The B.C. government said in its February’s budget that LNG export plants on the West Coast will be subject to an initial tax rate of 1.5 per cent on net income. The rate will rise to as high as 7 per cent once the plants recover the capital costs of building what are expected to be multibillion-dollar terminals that will super-cool natural gas into LNG for shipment to Asia.
But working on the fine print to implement the LNG tax regime is taking longer than expected, and officials at some LNG projects have expressed concerns that the upper range near 7 per cent is too heavy a tax burden to bear.
Mr. Shamsul said he appreciated that B.C. Premier Christy Clark and Natural Gas Development Minister Rich Coleman recently visited the Petronas LNG site located in Bintulu in Malaysia.
“The good part over here is we have been in communication, with Premier Christy Clark and Minister Coleman. They have been very, very supportive, and that is the good part,” Mr. Shamsul said.
Ms. Clark said during a news conference that the B.C. government is well aware of the pressure that it faces to strike the right balance in tax collection from LNG proponents and obtaining the best deal for taxpayers.
“We’ve always said we’re going to make it competitive from a tax perspective,” she said Wednesday after delivering a speech to nearly 1,400 delegates at the LNG conference.
A recent report by Moody’s Investor Service noted that Pacific NorthWest LNG will be relying on getting supplies of natural gas from the Montney basin in northeastern British Columbia.
“Since very little construction has taken place so far and startups often face delays, we expect the Kitimat and Prince Rupert projects to come online only after 2020,” Moody’s said in its study.
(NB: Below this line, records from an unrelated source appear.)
(* ===== verification/MsgParserReplay.v ===== *)
(** * msgparser.c: running a hook table by replaying the calls

    The parser reads nothing of the hooks' world: what it does depends on the
    input, its own state and the results of the hooks.  So a run under any
    hooks that succeed and leave the parser alone is the run under
    [snap_hooks], which only record the calls together with the parser they
    are made from, with the record replayed on the world ([run_replay]).
    Theorems about the calls a message causes thereby become theorems about
    what a client of the parser does with the message. *)

From S2P Require Import Prelude HtpTypes HtString MsgParser MsgParserFacts.

(** A call and the parser it was made from. *)
Definition snap : Type := hook_name * list Z * htparser.

Definition snap_hooks : htparse_hooks htparser (list snap) := fun n =>
  Some (fun d '(p, L) => (0, (p, L ++ [(n, d, p)]))).

(** The calls [D], made in turn to [hooks], all succeed, leave the parser
    alone and take the world from [w] to [w']. *)
Fixpoint replays {W} (hooks : hook_table W) (D : list snap) (w w' : W) : Prop :=
  match D with
  | [] => w' = w
  | (n, d, p) :: D =>
      exists w1, HOOK hooks n d (p, w) = (true, (p, w1)) /\ replays hooks D w1 w'
  end.

Section Replay.
Context `{lib : HtStringLib} {W : Type} (hooks : hook_table W).

Lemma replays_app D1 D2 w w' :
  replays hooks (D1 ++ D2) w w' <-> exists w1, replays hooks D1 w w1 /\ replays hooks D2 w1 w'.
Proof.
  revert w. induction D1 as [|[[n d] p] D1 IH]; intros w; cbn.
  - split; [by exists w|]. by intros (w1 & -> & H).
  - setoid_rewrite IH. naive_solver.
Qed.

(** [m1] does on the world what replaying the calls [m0] records does. *)
Definition Sim {B} (m0 : M (St (list snap)) B) (m1 : M (St W) B) : Prop :=
  forall p L, exists D, (m0 (p, L)).2.2 = L ++ D /\
    forall w w', replays hooks D w w' ->
      m1 (p, w) = ((m0 (p, L)).1, ((m0 (p, L)).2.1, w')).

Lemma sim_ret {B} (b : B) : Sim (ret b) (ret b).
Proof. intros p L. exists []. cbn. rewrite app_nil_r. by split; [|intros w w' ->]. Qed.

Lemma sim_bind {B C} (m0 : M _ B) m1 (k0 : B -> M _ C) k1 :
  Sim m0 m1 -> (forall b, Sim (k0 b) (k1 b)) -> Sim (bind m0 k0) (bind m1 k1).
Proof.
  intros Hm Hk p L. destruct (Hm p L) as (D1 & E1 & H1). unfold bind.
  destruct (m0 (p, L)) as [b [p1 L1]]. cbn in *.
  destruct (Hk b p1 L1) as (D2 & E2 & H2). exists (D1 ++ D2).
  split; [by rewrite E2, E1, app_assoc|].
  intros w w' Hr. apply replays_app in Hr as (w1 & Hr1 & Hr2).
  rewrite (H1 w w1 Hr1). by apply H2.
Qed.

Lemma sim_andM (m0 : M _ bool) m1 k0 k1 : Sim m0 m1 -> Sim k0 k1 -> Sim (m0 &&> k0) (m1 &&> k1).
Proof. intros Hm Hk. apply sim_bind; [done|]. intros []; [done|apply sim_ret]. Qed.
Lemma sim_orM (m0 : M _ bool) m1 k0 k1 : Sim m0 m1 -> Sim k0 k1 -> Sim (m0 ||> k0) (m1 ||> k1).
Proof. intros Hm Hk. apply sim_bind; [done|]. intros []; [apply sim_ret|done]. Qed.
Lemma sim_when b (m0 : M _ unit) m1 : Sim m0 m1 -> Sim (when b m0) (when b m1).
Proof. destruct b; [done|intros _; apply sim_ret]. Qed.
Lemma sim_gets {B} (k0 : htparser -> M _ B) k1 :
  (forall p, Sim (k0 p) (k1 p)) -> Sim (bind (gets fst) k0) (bind (gets fst) k1).
Proof. intros H p L. apply (H p). Qed.
Lemma sim_getp {B C} (f : htparser -> B) (k0 : B -> M _ C) k1 :
  (forall b, Sim (k0 b) (k1 b)) -> Sim (bind (getp f) k0) (bind (getp f) k1).
Proof. intros H p L. apply (H (f p)). Qed.
Lemma sim_updp f : Sim (updp f) (updp f).
Proof. intros p L. exists []. cbn. rewrite app_nil_r. by split; [|intros w w' ->]. Qed.
Lemma sim_fail e : Sim (fail e) (fail e).
Proof. apply sim_bind; [apply sim_updp|intros; apply sim_ret]. Qed.
Lemma sim_HOOK n d : Sim (HOOK (Some snap_hooks) n d) (HOOK hooks n d).
Proof.
  intros p L. exists [(n, d, p)]. cbn. split; [done|].
  intros w w' (w1 & E & ->). done.
Qed.
End Replay.

Ltac sim tac :=
  repeat first
    [ progress intros
    | lazymatch goal with
      | |- Sim _ (bind (gets fst) _) (bind _ _) => apply sim_gets
      | |- Sim _ (bind (getp _) _) (bind _ _) => apply sim_getp
      | |- Sim _ (bind _ _) (bind _ _) => apply sim_bind
      | |- Sim _ (andM _ _) (andM _ _) => apply sim_andM
      | |- Sim _ (orM _ _) (orM _ _) => apply sim_orM
      | |- Sim _ (when _ _) (when _ _) => apply sim_when
      | |- Sim _ (ret _) (ret _) => apply sim_ret
      | |- Sim _ (updp _) (updp _) => apply sim_updp
      | |- Sim _ (fail _) (fail _) => apply sim_fail
      | |- Sim _ (HOOK _ _ _) (HOOK _ _ _) => apply sim_HOOK
      end
    | tac | progress cbv zeta | case_match ].

Section Run.
Context `{lib : HtStringLib} {W : Type} (hooks : hook_table W).
Abbreviation s0 := (Some snap_hooks).

Lemma sim_start_line line : Sim hooks (start_line s0 line) (start_line hooks line).
Proof.
  unfold start_line, parse_request_line, parse_status_line, parse_version, emit_target,
    emit_host_port.
  sim ltac:(fail 0).
Qed.

Lemma sim_content_length v : Sim hooks (note_content_length v) (note_content_length v).
Proof.
  unfold note_content_length. generalize false.
  induction (ht_elements v) as [|el els IH]; intros any; cbn [note_content_length_loop];
    sim ltac:(apply IH).
Qed.

Lemma sim_header line tr : Sim hooks (parse_header s0 line tr) (parse_header hooks line tr).
Proof. unfold parse_header, note_header. sim ltac:(apply sim_content_length). Qed.

Lemma sim_head_line line : Sim hooks (head_line s0 line) (head_line hooks line).
Proof.
  unfold head_line, head_end, framing.
  sim ltac:(first [apply sim_start_line | apply sim_header]).
Qed.

Lemma sim_body data : Sim hooks (parse_body s0 data) (parse_body hooks data).
Proof.
  unfold parse_body, parse_body_raw, parse_body_chunked, chunk_size_step, chunk_data_step,
    chunk_end_step.
  sim ltac:(fail 0).
Qed.

Lemma sim_skip_empty data off : Sim hooks (skip_empty data off) (skip_empty data off).
Proof. revert off. induction data as [|c data IH]; intros off; cbn [skip_empty]; sim ltac:(apply IH). Qed.

(** The same for the loops, which may run out of fuel. *)
Definition SimO {B} (f0 : St (list snap) -> option (B * St (list snap)))
    (f1 : St W -> option (B * St W)) : Prop :=
  forall p L b p' L', f0 (p, L) = Some (b, (p', L')) ->
    exists D, L' = L ++ D /\ forall w w', replays hooks D w w' -> f1 (p, w) = Some (b, (p', w')).

Lemma sim_head_loop fuel data off :
  SimO (parse_head_loop fuel s0 data off) (parse_head_loop fuel hooks data off).
Proof.
  revert off. induction fuel as [|fuel IH]; intros off p L b p' L'; cbn; [done|].
  destruct (_ && _).
  2:{ intros [= <- <- <-]. exists []. rewrite app_nil_r. split; [done|]. by intros w w' ->. }
  destruct (take_line _ _) as [line used| |].
  - destruct (sim_head_line line p L) as (D1 & E1 & H1).
    destruct (head_line s0 line (p, L)) as [[] [p1 L1]]. cbn in *. intros E.
    destruct (IH _ _ _ _ _ _ E) as (D2 & -> & H2). subst L1. exists (D1 ++ D2).
    split; [by rewrite app_assoc|]. intros w w' Hr.
    apply replays_app in Hr as (w1 & Hr1 & Hr2). rewrite (H1 w w1 Hr1). by apply H2.
  - intros [= <- <- <-]. exists []. rewrite app_nil_r. split; [done|]. by intros w w' ->.
  - intros [= <- <- <-]. exists []. rewrite app_nil_r. split; [done|]. by intros w w' ->.
Qed.

Lemma simo_done (p : htparser) (L : list snap) (b : bool * nat) :
  exists D, L = L ++ D /\ forall w w', replays hooks D w w' ->
    Some (b, (p, w)) = Some (b, (p, w')).
Proof. exists []. rewrite app_nil_r. split; [done|]. by intros w w' ->. Qed.

(** From a simulated computation to what [run_step] returns. *)
Lemma simo_of_sim {B C} (m0 : M _ B) m1 (f : B -> htparser -> C) p L c p' L' :
  Sim hooks m0 m1 ->
  (let '(b, s) := m0 (p, L) in Some (f b s.1, s)) = Some (c, (p', L')) ->
  exists D, L' = L ++ D /\ forall w w', replays hooks D w w' ->
    (let '(b, s) := m1 (p, w) in Some (f b s.1, s)) = Some (c, (p', w')).
Proof.
  intros Hm. destruct (Hm p L) as (D & E & H). destruct (m0 (p, L)) as [b [p1 L1]].
  cbn in *. intros [= <- <- <-]. exists D. split; [done|].
  intros w w' Hr. by rewrite (H w w' Hr).
Qed.

Lemma sim_run_step data off : SimO (run_step s0 data off) (run_step hooks data off).
Proof.
  intros p L b p' L'. unfold run_step. cbn [fst snd].
  destruct (_ && _); [|intros [= <- <- <-]; apply simo_done].
  destruct (state p).
  2,3,5: destruct (parse_head s0 (drop off data) (p, L)) as [[n [p1 L1]]|] eqn:E; [|done];
    destruct (sim_head_loop _ _ _ _ _ _ _ _ E) as (D & -> & H);
    cbn [fst snd]; intros [= <- <- <-]; exists D; split; [done|];
    intros w w' Hr; unfold parse_head; by rewrite (H w w' Hr).
  - destruct (sim_skip_empty (drop off data) off p L) as (D1 & E1 & H1).
    destruct (skip_empty (drop off data) off (p, L)) as [[off1 out] [p1 L1]]. cbn in E1, H1. subst L1.
    destruct (out || _) eqn:Eo.
    + intros [= <- <- <-]. exists D1. split; [done|]. intros w w' Hr. by rewrite (H1 w w' Hr), Eo.
    + intros Hm.
      destruct (simo_of_sim
        (updp (fun p => (message_reset p) <| state := S_HEAD_LINE |>) ;; HOOK s0 on_msg_begin [])
        (updp (fun p => (message_reset p) <| state := S_HEAD_LINE |>) ;; HOOK hooks on_msg_begin [])
        (fun _ _ => (true, off1)) p1 (L ++ D1) b p' L') as (D2 & E2 & H2);
        [sim ltac:(fail 0)|exact Hm|].
      exists (D1 ++ D2). split; [by rewrite app_assoc|].
      intros w w' Hr. apply replays_app in Hr as (w1 & Hr1 & Hr2).
      rewrite (H1 w w1 Hr1), Eo. exact (H2 w1 w' Hr2).
  - destruct (_ =? _)%nat; [intros [= <- <- <-]; apply simo_done|].
    intros Hm. exact (simo_of_sim _ _
      (fun n p => (negb ((n =? 0)%nat && (in_head (state p) || bool_decide (state p = S_BODY))),
                   (off + n)%nat)) _ _ _ _ _ (sim_body (drop off data)) Hm).
  - intros Hm. refine (simo_of_sim
        (updp (fun p => clear_flag F_SKIP_BODY (p <| state := S_START |>)) ;; HOOK s0 on_msg_complete [])
        (updp (fun p => clear_flag F_SKIP_BODY (p <| state := S_START |>)) ;; HOOK hooks on_msg_complete [])
        (fun _ _ => (false, off)) _ _ _ _ _ _ Hm).
    sim ltac:(fail 0).
  - intros [= <- <- <-]. apply simo_done.
Qed.

Lemma sim_run_loop fuel data off : SimO (run_loop fuel s0 data off) (run_loop fuel hooks data off).
Proof.
  revert off. induction fuel as [|fuel IH]; intros off p L n p' L'; cbn; [done|].
  destruct (run_step s0 data off (p, L)) as [[[go off1] [p1 L1]]|] eqn:E; [|done].
  destruct (sim_run_step _ _ _ _ _ _ _ E) as (D1 & -> & H1). destruct go.
  - intros Hl. destruct (IH _ _ _ _ _ _ Hl) as (D2 & -> & H2). exists (D1 ++ D2).
    split; [by rewrite app_assoc|]. intros w w' Hr.
    apply replays_app in Hr as (w1 & Hr1 & Hr2). rewrite (H1 w w1 Hr1). by apply H2.
  - intros [= <- <- <-]. exists D1. split; [done|]. intros w w' Hr. by rewrite (H1 w w' Hr).
Qed.

(** A run under any hooks is the recording run, replayed. *)
Lemma run_replay data p L n p' L' :
  htparser_run s0 data (p, L) = Some (n, (p', L')) ->
  exists D, L' = L ++ D /\ forall w w', replays hooks D w w' ->
    htparser_run hooks data (p, w) = Some (n, (p', w')).
Proof.
  unfold htparser_run, updp. cbn [fst snd].
  destruct (run_loop _ s0 data 0 _) as [[off [p1 L1]]|] eqn:E; [|done].
  destruct (sim_run_loop _ _ _ _ _ _ _ _ E) as (D & -> & H). cbn [fst snd].
  intros [= <- <- <-]. exists D. split; [done|]. intros w w' Hr. by rewrite (H w w' Hr).
Qed.
End Run.

(** The names and data of the calls are those [logged null_hooks] sees. *)
Lemma replays_logged D log (w : unit) :
  replays (Some (logged null_hooks)) D (log, w) (log ++ D.*1, w).
Proof.
  revert log. induction D as [|[[n d] p] D IH]; intros log; cbn; [by rewrite app_nil_r|].
  eexists. split; [reflexivity|]. specialize (IH (log ++ [(n, d)])). by rewrite <- app_assoc in IH.
Qed.

#[export] Instance snap_hooks_frame : HookFrame (Some snap_hooks).
Proof. by intros hs n f d [p L] [= <-] [= <-]. Qed.

Lemma run_snap_exists `{lib : HtStringLib} data p L :
  exists n p' D, htparser_run (Some snap_hooks) data (p, L) = Some (n, (p', L ++ D)).
Proof.
  destruct (run_total (Some snap_hooks) data (p, L)) as [[n [p' L']] E].
  destruct (run_replay (Some snap_hooks) _ _ _ _ _ _ E) as (D & -> & _). by exists n, p', D.
Qed.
Petronas and the B.C. government agreed earlier this month to effectively set Nov. 30 as the deadline for the province to table legislation for its two-tiered tax regime on proposed LNG export facilities.
Mr. Shamsul said governments in general need to spur investment with proper fiscal incentives. “Only then can the project prosper for the mutual benefit of both parties. Remember, even a 40-per-cent tax of a non-project is still zero,” he said during his speech at the Vancouver Convention Centre.
“B.C. already has the main ingredients to create a viable LNG industry with abundant natural gas reserves that are sufficient to support a sustainable and long-term investment. However, this is only one part of the equation,” Mr. Shamsul said.